What lines in the entries below contain the word "slice"? Copy all of them.

%%

(* ===== verification/OscArena.v ===== *)
(** * The arena records of the change overlay (src/src/osc/compact.rs)

    A changed element is packed into its kind's arena: fixed little-endian
    fields, a 29-byte metadata block, then refs or members and tags whose keys,
    roles and user are intern ids.  The accessors read a record in place at its
    offset, with whatever was appended after it following; an out-of-range read,
    a bad type byte, an unresolvable id or a non-UTF-8 value is a panic
    ([None]). *)

From S2P Require Import Prelude ElementKind Encode Utf8.
From S2P Require Import OscInterner.

Inductive OscError :=
| Intern (e : InternError)
| CountOverflow (kind : ElementKind) (id len : Z) (what : string)
| UnknownMemberType (v : Z)
| VersionRegression (kind : ElementKind) (id incoming stored : Z)
| OscPanic.

(** ** Little-endian reads *)

Definition read_i64_le (data : bytes) (offset : nat) : option Z :=
  b ← slice data offset (offset + 8); Some (as_i64 (from_le b)).
Definition read_i32_le (data : bytes) (offset : nat) : option Z :=
  b ← slice data offset (offset + 4); Some (as_i32 (from_le b)).
Definition read_u32_le (data : bytes) (offset : nat) : option Z :=
  b ← slice data offset (offset + 4); Some (from_le b).

(** ** Member types *)

Definition member_type_to_byte (mt : MemberType) : result OscError Z :=
  match mt with
  | MNode => Ok 0
  | MWay => Ok 1
  | MRelation => Ok 2
  | MUnknown v => Err (UnknownMemberType v)
  end.

Definition byte_to_member_type (b : Z) : option MemberType :=
  if b =? 0 then Some MNode else if b =? 1 then Some MWay else if b =? 2 then Some MRelation else None.

(** ** The metadata block *)

Record ArenaMeta := mkArenaMeta {
  am_flags : Z; am_version : Z; am_timestamp : Z; am_changeset : Z; am_uid : Z; am_user_id : Z }.

Definition ArenaMeta_default : ArenaMeta := mkArenaMeta 0 0 0 0 0 0.

Definition META_FLAG_PRESENT : Z := 1.
Definition META_FLAG_HIDDEN : Z := 2.
Definition META_FLAG_HAS_USER : Z := 4.
Definition META_FLAG_HAS_VERSION : Z := 8.

Definition version_claim (meta : ArenaMeta) : option Z :=
  if Z.land (am_flags meta) META_FLAG_HAS_VERSION =? 0 then None else Some (am_version meta).

(** Widths and offsets inside the block. *)
Definition M_VERSION : nat := 1.
Definition M_TIMESTAMP : nat := M_VERSION + 4.
Definition M_CHANGESET : nat := M_TIMESTAMP + 8.
Definition M_UID : nat := M_CHANGESET + 8.
Definition M_USER_ID : nat := M_UID + 4.
Definition META_LEN : nat := M_USER_ID + 4.

Definition NODE_META_OFF : nat := 8 + 4 + 4 + 4.
Definition WAY_META_OFF : nat := 8 + 4 + 4.
Definition RELATION_META_OFF : nat := 8 + 4 + 4.

Definition version_at (data : bytes) (record_offset meta_off : nat) : option (option Z) :=
  flags ← data !! (record_offset + meta_off)%nat;
  if Z.land flags META_FLAG_HAS_VERSION =? 0 then Some None
  else v ← read_i32_le data (record_offset + meta_off + M_VERSION); Some (Some v).

Definition arena_append_meta (arena : bytes) (meta : ArenaMeta) : bytes :=
  arena ++ [am_flags meta] ++ to_le 4 (am_version meta) ++ to_le 8 (am_timestamp meta) ++
  to_le 8 (am_changeset meta) ++ to_le 4 (am_uid meta) ++ to_le 4 (am_user_id meta).

(** The outer [None] is a panic. *)
Definition read_meta (data : bytes) (offset : nat) (strings : StringTable) : option (option Metadata) :=
  flags ← data !! offset;
  if Z.land flags META_FLAG_PRESENT =? 0 then Some None
  else
    version ← read_i32_le data (offset + M_VERSION);
    timestamp ← read_i64_le data (offset + M_TIMESTAMP);
    changeset ← read_i64_le data (offset + M_CHANGESET);
    uid ← read_i32_le data (offset + M_UID);
    user ← (if negb (Z.land flags META_FLAG_HAS_USER =? 0)
            then id ← read_u32_le data (offset + M_USER_ID); resolve strings id
            else Some []);
    Some (Some (mkMetadata version timestamp changeset uid user (Z.land flags META_FLAG_HIDDEN =? 0))).

(** ** Appending *)

Definition count_u32 (len : nat) (what : string) (kind : ElementKind) (id : Z) : result OscError Z :=
  u32_try_from (Z.of_nat len) (CountOverflow kind id (Z.of_nat len) what).

(** The arena keeps the bytes written before a refusal. *)
Fixpoint append_tags (arena : bytes) (tags : list (Z * bytes)) (kind : ElementKind) (id : Z)
  : bytes * result OscError unit :=
  match tags with
  | [] => (arena, Ok tt)
  | (key_id, value) :: tags =>
      let arena := arena ++ to_le 4 key_id in
      match count_u32 (length value) "tag value bytes" kind id with
      | Err e => (arena, Err e)
      | Ok n => append_tags (arena ++ to_le 4 n ++ value) tags kind id
      end
  end.

Definition arena_append_node (arena : bytes) (id lat lon : Z) (tags : list (Z * bytes)) (meta : ArenaMeta)
  : bytes * result OscError nat :=
  let offset := length arena in
  let arena := arena ++ to_le 8 id ++ to_le 4 lat ++ to_le 4 lon in
  match count_u32 (length tags) "tags" Node id with
  | Err e => (arena, Err e)
  | Ok n =>
      let arena := arena_append_meta (arena ++ to_le 4 n) meta in
      let '(arena, r) := append_tags arena tags Node id in
      (arena, match r with Ok _ => Ok offset | Err e => Err e end)
  end.

Definition arena_append_way (arena : bytes) (id : Z) (refs : list Z) (tags : list (Z * bytes)) (meta : ArenaMeta)
  : bytes * result OscError nat :=
  match count_u32 (length refs) "node refs" Way id, count_u32 (length tags) "tags" Way id with
  | Ok ref_count, Ok tag_count =>
      let offset := length arena in
      let arena := arena_append_meta (arena ++ to_le 8 id ++ to_le 4 ref_count ++ to_le 4 tag_count) meta in
      let arena := arena ++ concat (to_le 8 <$> refs) in
      let '(arena, r) := append_tags arena tags Way id in
      (arena, match r with Ok _ => Ok offset | Err e => Err e end)
  | Err e, _ => (arena, Err e)
  | _, Err e => (arena, Err e)
  end.

Definition arena_append_relation (arena : bytes) (id : Z) (members : list (Z * Z * Z)) (tags : list (Z * bytes))
    (meta : ArenaMeta) : bytes * result OscError nat :=
  match count_u32 (length members) "members" Relation id, count_u32 (length tags) "tags" Relation id with
  | Ok member_count, Ok tag_count =>
      let offset := length arena in
      let arena := arena_append_meta (arena ++ to_le 8 id ++ to_le 4 member_count ++ to_le 4 tag_count) meta in
      let arena := arena ++ concat ((fun '(ref_id, type_byte, role_id) => to_le 8 ref_id ++ [type_byte] ++ to_le 4 role_id) <$> members) in
      let '(arena, r) := append_tags arena tags Relation id in
      (arena, match r with Ok _ => Ok offset | Err e => Err e end)
  | Err e, _ => (arena, Err e)
  | _, Err e => (arena, Err e)
  end.

(** ** Iterators

    [next] returns a panic as the outer [None]. *)

Section Drain.
Context {It A : Type} (next : It -> option (option A * It)).

Fixpoint drain (fuel : nat) (it : It) : option (list A) :=
  match fuel with
  | O => None
  | S fuel =>
      '(x, it) ← next it;
      match x with
      | None => Some []
      | Some a => l ← drain fuel it; Some (a :: l)
      end
  end.
End Drain.

Record CompactTagIter := mkTagIter { ti_data : bytes; ti_offset : nat; ti_remaining : nat; ti_strings : StringTable }.

Definition tag_next (it : CompactTagIter) : option (option (bytes * bytes) * CompactTagIter) :=
  let 'mkTagIter data offset remaining strings := it in
  match remaining with
  | O => Some (None, it)
  | S remaining =>
      key_id ← read_u32_le data offset;
      let offset := (offset + 4)%nat in
      value_len ← read_u32_le data offset;
      let offset := (offset + 4)%nat in
      value_bytes ← slice data offset (offset + Z.to_nat value_len);
      let offset := (offset + Z.to_nat value_len)%nat in
      key ← resolve strings key_id;
      match from_utf8 value_bytes with
      | Ok _ => Some (Some (key, value_bytes), mkTagIter data offset remaining strings)
      | Err _ => None
      end
  end.

Record CompactRefIter := mkRefIter { ri_data : bytes; ri_offset : nat; ri_remaining : nat }.

Definition ref_next (it : CompactRefIter) : option (option Z * CompactRefIter) :=
  let 'mkRefIter data offset remaining := it in
  match remaining with
  | O => Some (None, it)
  | S remaining =>
      val ← read_i64_le data offset;
      Some (Some val, mkRefIter data (offset + 8) remaining)
  end.

Record CompactMemberIter := mkMemberIter { mi_data : bytes; mi_offset : nat; mi_remaining : nat; mi_strings : StringTable }.

Definition member_next (it : CompactMemberIter) : option (option (MemberType * Z * bytes) * CompactMemberIter) :=
  let 'mkMemberIter data offset remaining strings := it in
  match remaining with
  | O => Some (None, it)
  | S remaining =>
      ref_id ← read_i64_le data offset;
      type_byte ← data !! (offset + 8)%nat;
      role_id ← read_u32_le data (offset + 9);
      member_type ← byte_to_member_type type_byte;
      role ← resolve strings role_id;
      Some (Some (member_type, ref_id, role), mkMemberIter data (offset + 13) remaining strings)
  end.

(** ** Accessors *)

Record CompactRef := mkRef { cr_data : bytes; cr_strings : StringTable }.

Definition NODE_HEADER_LEN : nat := NODE_META_OFF + META_LEN.
Definition WAY_HEADER_LEN : nat := WAY_META_OFF + META_LEN.
Definition RELATION_HEADER_LEN : nat := RELATION_META_OFF + META_LEN.
Definition MEMBER_SIZE : nat := 13.

Definition node_id (r : CompactRef) : option Z := read_i64_le (cr_data r) 0.
Definition node_decimicro_lat (r : CompactRef) : option Z := read_i32_le (cr_data r) 8.
Definition node_decimicro_lon (r : CompactRef) : option Z := read_i32_le (cr_data r) 12.
Definition node_tag_count (r : CompactRef) : option nat := Z.to_nat <$> read_u32_le (cr_data r) 16.
Definition node_metadata (r : CompactRef) : option (option Metadata) := read_meta (cr_data r) NODE_META_OFF (cr_strings r).
Definition node_tags (r : CompactRef) : option CompactTagIter :=
  n ← node_tag_count r; Some (mkTagIter (cr_data r) NODE_HEADER_LEN n (cr_strings r)).

Definition way_id (r : CompactRef) : option Z := read_i64_le (cr_data r) 0.
Definition way_ref_count (r : CompactRef) : option nat := Z.to_nat <$> read_u32_le (cr_data r) 8.
Definition way_tag_count (r : CompactRef) : option nat := Z.to_nat <$> read_u32_le (cr_data r) 12.
Definition way_metadata (r : CompactRef) : option (option Metadata) := read_meta (cr_data r) WAY_META_OFF (cr_strings r).
Definition way_refs (r : CompactRef) : option CompactRefIter :=
  n ← way_ref_count r; Some (mkRefIter (cr_data r) WAY_HEADER_LEN n).
Definition way_tags (r : CompactRef) : option CompactTagIter :=
  refs ← way_ref_count r;
  n ← way_tag_count r;
  Some (mkTagIter (cr_data r) (WAY_HEADER_LEN + refs * 8) n (cr_strings r)).

Definition relation_id (r : CompactRef) : option Z := read_i64_le (cr_data r) 0.
Definition relation_member_count (r : CompactRef) : option nat := Z.to_nat <$> read_u32_le (cr_data r) 8.
Definition relation_tag_count (r : CompactRef) : option nat := Z.to_nat <$> read_u32_le (cr_data r) 12.
Definition relation_metadata (r : CompactRef) : option (option Metadata) :=
  read_meta (cr_data r) RELATION_META_OFF (cr_strings r).
Definition relation_members (r : CompactRef) : option CompactMemberIter :=
  n ← relation_member_count r; Some (mkMemberIter (cr_data r) RELATION_HEADER_LEN n (cr_strings r)).
Definition relation_tags (r : CompactRef) : option CompactTagIter :=
  members ← relation_member_count r;
  n ← relation_tag_count r;
  Some (mkTagIter (cr_data r) (RELATION_HEADER_LEN + members * MEMBER_SIZE) n (cr_strings r)).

%%

FINISHED EXERCISE:
  b ← slice data offset (offset + 8); Some (as_i64 (from_le b)).
  b ← slice data offset (offset + 4); Some (as_i32 (from_le b)).
  b ← slice data offset (offset + 4); Some (from_le b).
      value_bytes ← slice data offset (offset + Z.to_nat value_len);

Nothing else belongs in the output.